• [Work instruction]: After finding the line with "its name, and" in the data below, set down exactly each line through the one with "cbv zeta. intros", inclusive, and stop there.

• [Exercise data]:
(* ===== verification/TaskExecutor.v ===== *)
(** * Running a whitelisted task (Main/TaskExecutor.{h,cpp})

    Lookup in the whitelist, resolution of the executable, the timeout clamp,
    the run itself (the child process and the event loop are [run_child] of
    [Services]; the two completion handlers are modelled here) and the tail of
    the captured output. *)

From S2P Require Import Prelude Utf8 Json Filesystem Effects Testbed Configurations.

Module TaskExecutor.

Record TaskExecutionResult := mkResult {
  exit_code : Z;
  timed_out : bool;
  stdout_tail : string;
}.

Record t := mkExecutor {
  whitelist : list TaskDefinition;
  root_path : string;
  default_timeout_sec : Z;
}.

Definition stdout_tail_bytes : nat := 2048.

Fixpoint find_in (definitions : list TaskDefinition) (name : string) : option TaskDefinition :=
  match definitions with
  | [] => None
  | definition :: rest =>
      if bool_decide (task_name definition = name) then Some definition else find_in rest name
  end.

Definition find_task (ex : t) (name : string) : option TaskDefinition := find_in (whitelist ex) name.

Definition resolve_executable (ex : t) (executable : string) : string :=
  if is_absolute executable then executable else path_div (root_path ex) executable.

(** The timeout in force: the request's when positive, the configured one
    otherwise, never more than the configured one. *)
Definition effective_timeout (ex : t) (timeout_sec : Z) : Z :=
  let effective := if 0 <? timeout_sec then timeout_sec else default_timeout_sec ex in
  if default_timeout_sec ex <? effective then default_timeout_sec ex else effective.

(** The scan [while (offset < tail.size() && (tail[offset] & 0xC0) == 0x80)]. *)
Fixpoint scan_continuation (tail : string) (offset : nat) : nat :=
  match tail with
  | String b rest => if is_continuation b then scan_continuation rest (S offset) else offset
  | EmptyString => offset
  end.

Definition read_stdout_tail (fs : FileSystem) (stdout_path : string) : string :=
  match open_read fs stdout_path with
  | None => ""
  | Some content =>
      let file_size := String.length content in
      let read_size := if (stdout_tail_bytes <? file_size)%nat then stdout_tail_bytes else file_size in
      let tail := str_drop (file_size - read_size) content in
      if (read_size <? file_size)%nat then
        let offset := scan_continuation tail 0 in
        if (0 <? offset)%nat then str_drop offset tail else tail
      else tail
  end.

Section Execution.
Context {X : Type} `{Services X}.

(** The completion handlers, called in the order of [completions]: the
    timer's sets [timed_out] and kills the process unless it was cancelled,
    the process's cancels the timer and reports a failed wait. *)
Fixpoint run_handlers (name : string) (completions : list Completion) (is_timed_out : bool) : M X bool :=
  match completions with
  | [] => mret is_timed_out
  | TimerDone (Some _) :: rest => run_handlers name rest is_timed_out
  | TimerDone None :: rest => run_handlers name rest true
  | ProcessDone None :: rest => run_handlers name rest is_timed_out
  | ProcessDone (Some e) :: rest =>
      log LogWarning ("process wait error [" +:+ name +:+ "]: " +:+ e);;
      run_handlers name rest is_timed_out
  end.

Definition execute (ex : t) (task : TaskDefinition) (arguments : list string)
    (inputs_dir outputs_dir stdout_path : string) (timeout_sec : Z)
    : M X (expected TaskExecutionResult) :=
  let executable_path := resolve_executable ex (task_executable task) in
  fs ← get_files;
  if negb (fs_exists fs executable_path) || negb (fs_is_regular_file fs executable_path)
  then mret (Unexpected ("task executable not found: " +:+ executable_path))
  else
  let timeout := effective_timeout ex timeout_sec in
  match write_file fs stdout_path "" with
  | None => mret (Unexpected ("cannot open stdout capture file: " +:+ stdout_path))
  | Some fs' =>
      set_files fs';;
      run ← RunChild executable_path (inputs_dir :: outputs_dir :: arguments) stdout_path timeout;
      match run with
      | SpawnThrew what =>
          mret (Unexpected ("cannot execute task [" +:+ task_name task +:+ "]: " +:+ what))
      | ChildRan completions code =>
          is_timed_out ← run_handlers (task_name task) completions false;
          fs'' ← get_files;
          let tail := read_stdout_tail fs'' stdout_path in
          if (is_timed_out : bool)
          then mret (Unexpected ("task [" +:+ task_name task +:+ "] timed out after "
                                 +:+ fmt_int timeout +:+ " seconds"))
          else mret (Expected (mkResult code false tail))
      end
  end.

(** ** Lemmas *)

Lemma execute_tail ex task args i o out timeout (s s' : Machine X) result es :
  execute ex task args i o out timeout s = (Returned (Expected result), s', es) →
  stdout_tail result = read_stdout_tail (files s') out.
Proof.
  unfold execute. intros Hr. bind_inv Hr as (fs & s1 & es1 & es2 & _ & Hr & ->).
  destruct (_ || _); [by ret_inv Hr|]. destruct (write_file _ _ _); [|by ret_inv Hr].
  bind_inv Hr as (? & s2 & es3 & es4 & _ & Hr & ->).
  bind_inv Hr as ([what|completions code] & s3 & es5 & es6 & _ & Hr & ->); [by ret_inv Hr|].
  bind_inv Hr as (b & s4 & es7 & es8 & _ & Hr & ->).
  bind_inv Hr as (fs'' & s5 & es9 & es10 & Hg & Hr & ->). unfold get_files in Hg. injection Hg as <- <- <-.
  destruct b; by ret_inv Hr.
Qed.

Lemma find_in_Some definitions name d :
  find_in definitions name = Some d → d ∈ definitions ∧ task_name d = name.
Proof.
  induction definitions as [|e l IH]; simpl; [done|]. case_bool_decide.
  - intros [= ->]. split; [by left|done].
  - intros Hd. destruct (IH Hd). split; [by right|done].
Qed.

Lemma find_in_None definitions name :
  find_in definitions name = None ↔ Forall (λ d, task_name d ≠ name) definitions.
Proof.
  induction definitions as [|e l IH]; simpl; [by split|]. rewrite Forall_cons.
  case_bool_decide; naive_solver.
Qed.

Lemma scan_continuation_spec tail n : scan_continuation tail n = (leading_continuation tail + n)%nat.
Proof.
  revert n. induction tail as [|b s IH]; intros n; simpl; [done|].
  destruct (is_continuation b); [|done]. rewrite IH. lia.
Qed.

Lemma drop_leading_continuation s : str_drop (leading_continuation s) s = drop_continuation s.
Proof. induction s as [|b s IH]; simpl; [done|]. by destruct (is_continuation b). Qed.

(** What the loop and the [erase] compute together. *)
Lemma read_stdout_tail_eq fs path content :
  open_read fs path = Some content →
  read_stdout_tail fs path =
    if (stdout_tail_bytes <? String.length content)%nat
    then drop_continuation (str_drop (String.length content - stdout_tail_bytes) content)
    else content.
Proof.
  intros Ho. unfold read_stdout_tail. rewrite Ho.
  destruct (Nat.ltb_spec stdout_tail_bytes (String.length content)) as [Hlt|Hge].
  - rewrite (proj2 (Nat.ltb_lt _ _) Hlt).
    set (t := str_drop _ _). rewrite scan_continuation_spec, Nat.add_0_r, <-drop_leading_continuation.
    by destruct (leading_continuation t).
  - rewrite Nat.ltb_irrefl, Nat.sub_diag. done.
Qed.

Definition timer_fired (completions : list Completion) : bool :=
  existsb (λ c, bool_decide (c = TimerDone None)) completions.

Lemma run_handlers_out name completions b (s : Machine X) :
  ∃ es, run_handlers name completions b s = (Returned (b || timer_fired completions), s, es).
Proof.
  revert b. induction completions as [|c l IH]; intros b; simpl.
  - exists []. by rewrite orb_false_r.
  - destruct c as [[e|]|[e|]]; simpl; try apply IH.
    + destruct (IH true) as [es Hes]. exists es. rewrite Hes. by rewrite orb_true_r.
    + unfold mbind, M_bind; simpl. destruct (IH b) as [es ->]. eauto.
Qed.

Lemma run_handlers_emits (P : Event → Prop) name completions b :
  (∀ l m, P (EvLog l m)) → emits P (run_handlers name completions b).
Proof.
  intros HP. revert b. induction completions as [|[[]|[]] l IH]; intros b; simpl; emits_tac.
Qed.

Lemma execute_emits (P : Event → Prop) ex task args i o out timeout :
  (∀ l m, P (EvLog l m)) →
  P (EvExec (resolve_executable ex (task_executable task)) (i :: o :: args) (effective_timeout ex timeout)) →
  emits P (execute ex task args i o out timeout).
Proof.
  intros HP He. unfold execute. emits_tac. by apply run_handlers_emits.
Qed.

Lemma execute_returns ex task args i o out timeout : returns (execute ex task args i o out timeout).
Proof.
  unfold execute. returns_tac.
  intros s. destruct (run_handlers_out (task_name task) completions false s) as [es ->]. simpl. eauto.
Qed.

Lemma effective_timeout_bounds ex timeout :
  1 ≤ default_timeout_sec ex → 1 ≤ effective_timeout ex timeout ≤ default_timeout_sec ex.
Proof. unfold effective_timeout. intros. repeat (case_match; bool_to_prop); lia. Qed.

(** ** Properties *)

(** The captured tail. A readable output of at most 2048 bytes is kept
    whole; of a longer one the result is a suffix of at most 2048 bytes. When
    the output is well-formed UTF-8 the tail is too, and the repair of the cut
    costs at most three bytes. *)
Theorem read_stdout_tail_correct fs path content :
  open_read fs path = Some content →
  let tail := read_stdout_tail fs path in
  str_suffix tail content ∧
  (String.length tail ≤ stdout_tail_bytes)%nat ∧
  ((String.length content ≤ stdout_tail_bytes)%nat → tail = content) ∧
  (valid_utf8 content = true → valid_utf8 tail = true) ∧
  (valid_utf8 content = true → (stdout_tail_bytes < String.length content)%nat →
     (stdout_tail_bytes - 3 ≤ String.length tail)%nat).
Proof.
  intros Ho. cbv zeta. rewrite (read_stdout_tail_eq _ _ _ Ho).
  destruct (Nat.ltb_spec stdout_tail_bytes (String.length content)) as [Hlt|Hge].
  - set (cut := str_drop _ content).
    pose proof (drop_continuation_length cut) as Hlen.
    assert (Hcut : String.length cut = stdout_tail_bytes) by (unfold cut; rewrite str_drop_length; lia).
    split_and!.
    + eauto with taskforge.
    + lia.
    + lia.
    + apply drop_continuation_drop.
    + intros Hv _. pose proof (leading_continuation_drop (String.length content - stdout_tail_bytes) _ Hv).
      fold cut in H0. lia.
  - split_and!; try done; [by exists ""|]. lia.
Qed.

(** The request cannot lengthen the timeout: whatever integer a message
    carries, after the cast to [int] the timeout in force lies between one
    second and the configured one, and a positive request below the
    configured value is honoured. *)
Theorem effective_timeout_clamped ex requested :
  1 ≤ default_timeout_sec ex →
  1 ≤ effective_timeout ex (to_int requested) ≤ default_timeout_sec ex ∧
  (1 ≤ requested ≤ default_timeout_sec ex → default_timeout_sec ex ≤ INT_MAX →
     effective_timeout ex (to_int requested) = requested) ∧
  (requested = 0 → effective_timeout ex (to_int requested) = default_timeout_sec ex).
Proof.
  intros Hd. split; [by apply effective_timeout_bounds|]. split.
  - intros Hr Hmax. rewrite to_int_id by (unfold in_int, INT_MIN; lia).
    unfold effective_timeout. repeat (case_match; bool_to_prop); lia.
  - intros ->. unfold effective_timeout. change (to_int 0) with 0. simpl.
    by rewrite Z.ltb_irrefl.
Qed.

(** The whitelist decides. A task is found exactly when some entry has
    its name, and the entry found is the first such one. *)
Theorem find_task_first ex name :
  match find_task ex name with
  | Some d => ∃ before after, whitelist ex = before ++ d :: after ∧ task_name d = name ∧
                Forall (λ e, task_name e ≠ name) before
  | None => Forall (λ e, task_name e ≠ name) (whitelist ex)
  end.
Proof.
  unfold find_task. induction (whitelist ex) as [|e l IH]; simpl; [constructor|].
  case_bool_decide as He; [by exists [], l|].
  destruct (find_in l name) as [d|]; [|by constructor].
  destruct IH as (before & after & -> & Hn & Hb). exists (e :: before), after. split_and!; try done.
  by constructor.
Qed.

(** One run, every branch. With the executable in place and the capture
    file open, the child is started once with the input and output directories
    before the requested arguments; a failure to start and an expired timer
    are errors, and otherwise the exit code and the tail are the result. *)
Theorem execute_outcome ex task args inputs outputs out timeout_sec (s : Machine X) fs' :
  let exe := resolve_executable ex (task_executable task) in
  let timeout := effective_timeout ex timeout_sec in
  fs_is_regular_file (files s) exe = true → write_file (files s) out "" = Some fs' →
  let '(run, fs'', x) := run_child exe (inputs :: outputs :: args) out timeout fs' (ext s) in
  ∃ logs, execute ex task args inputs outputs out timeout_sec s =
    (Returned
       match run with
       | SpawnThrew what => Unexpected ("cannot execute task [" +:+ task_name task +:+ "]: " +:+ what)
       | ChildRan completions code =>
           if timer_fired completions
           then Unexpected ("task [" +:+ task_name task +:+ "] timed out after " +:+ fmt_int timeout +:+ " seconds")
           else Expected (mkResult code false (read_stdout_tail fs'' out))
       end, mkMachine fs'' x, EvExec exe (inputs :: outputs :: args) timeout :: logs).
Proof.
  cbv zeta. intros Hreg Hw. destruct s as [fs x0]. simpl in *.
  destruct (run_child _ _ _ _ _ _) as [[run fs''] x] eqn:Hrun.
  assert (Hex : fs_exists fs (resolve_executable ex (task_executable task)) = true).
  { unfold fs_exists, fs_is_regular_file in *. apply andb_true_iff in Hreg as [-> Hn]. simpl.
    apply bool_decide_eq_true. destruct (node_at _ _); [by eexists|done]. }
  unfold execute, mbind, M_bind, get_files, set_files. simpl. rewrite Hex, Hreg, Hw. simpl.
  unfold RunChild, call_fs. simpl. rewrite Hrun.
  destruct run as [what|completions code]; [by exists []|].
  destruct (run_handlers_out (task_name task) completions false (mkMachine fs'' x)) as [es Hes].
  exists (es ++ []). simpl. rewrite Hes. simpl.
  destruct (timer_fired completions); simpl; by rewrite ?app_nil_r.
Qed.

End Execution.

(** ** Concrete runs *)

Section Witnesses.

Definition executor0 : t := mkExecutor (task_whitelist_ shipped_configuration) "/srv" 30.
Definition task0 : TaskDefinition := mkTask "wordcount" "tasks/wordcount.sh" "".
Definition machine0 : Machine Sim :=
  mkMachine sim_fs (mkSim ∅ ∅ [] 0 0 false "wordcount: a.txt -> 5 words" [("a.txt.wordcount.txt", "5")] false).
Definition machine_out : FileSystem := put_file sim_fs "/tmp/out.log" "done".

Lemma read_stdout_tail_correct_witness :
  read_stdout_tail machine_out "/tmp/out.log" = "done".
Proof.
  destruct (read_stdout_tail_correct machine_out "/tmp/out.log" "done") as (_ & _ & Hsmall & _);
    [vm_compute; reflexivity|]. apply Hsmall, Nat.leb_le. reflexivity.
Defined.

Lemma effective_timeout_clamped_witness : effective_timeout executor0 (to_int (2 ^ 32 + 40)) ≤ 30.
Proof.
  destruct (effective_timeout_clamped executor0 (2 ^ 32 + 40)) as [[_ Hle] _]; [vm_compute; done|].
  exact Hle.
Defined.

Lemma execute_outcome_witness :
  ∃ logs, (execute executor0 task0 ["x"] "/tmp/in" "/tmp/o" "/tmp/out.log" 5 machine0).2 =
          EvExec "/srv/tasks/wordcount.sh" ["/tmp/in"; "/tmp/o"; "x"] 5 :: logs.
Proof.
  pose proof (execute_outcome executor0 task0 ["x"] "/tmp/in" "/tmp/o" "/tmp/out.log" 5 machine0
    (put_file sim_fs "/tmp/out.log" "")) as Hx.
  cbv zeta in Hx. destruct (run_child _ _ _ _ _ _) as [[run fs''] x].
  destruct Hx as (logs & ->); [vm_compute; reflexivity..|]. exists logs. reflexivity.
Defined.

End Witnesses.

End TaskExecutor.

• [Answer to the exercise]:
    its name, and the entry found is the first such one. *)
Theorem find_task_first ex name :
  match find_task ex name with
  | Some d => ∃ before after, whitelist ex = before ++ d :: after ∧ task_name d = name ∧
                Forall (λ e, task_name e ≠ name) before
  | None => Forall (λ e, task_name e ≠ name) (whitelist ex)
  end.
Proof.
  unfold find_task. induction (whitelist ex) as [|e l IH]; simpl; [constructor|].
  case_bool_decide as He; [by exists [], l|].
  destruct (find_in l name) as [d|]; [|by constructor].
  destruct IH as (before & after & -> & Hn & Hb). exists (e :: before), after. split_and!; try done.
  by constructor.
Qed.

(** One run, every branch. With the executable in place and the capture
    file open, the child is started once with the input and output directories
    before the requested arguments; a failure to start and an expired timer
    are errors, and otherwise the exit code and the tail are the result. *)
Theorem execute_outcome ex task args inputs outputs out timeout_sec (s : Machine X) fs' :
  let exe := resolve_executable ex (task_executable task) in
  let timeout := effective_timeout ex timeout_sec in
  fs_is_regular_file (files s) exe = true → write_file (files s) out "" = Some fs' →
  let '(run, fs'', x) := run_child exe (inputs :: outputs :: args) out timeout fs' (ext s) in
  ∃ logs, execute ex task args inputs outputs out timeout_sec s =
    (Returned
       match run with
       | SpawnThrew what => Unexpected ("cannot execute task [" +:+ task_name task +:+ "]: " +:+ what)
       | ChildRan completions code =>
           if timer_fired completions
           then Unexpected ("task [" +:+ task_name task +:+ "] timed out after " +:+ fmt_int timeout +:+ " seconds")
           else Expected (mkResult code false (read_stdout_tail fs'' out))
       end, mkMachine fs'' x, EvExec exe (inputs :: outputs :: args) timeout :: logs).
Proof.
  cbv zeta. intros Hreg Hw. destruct s as [fs x0]. simpl in *.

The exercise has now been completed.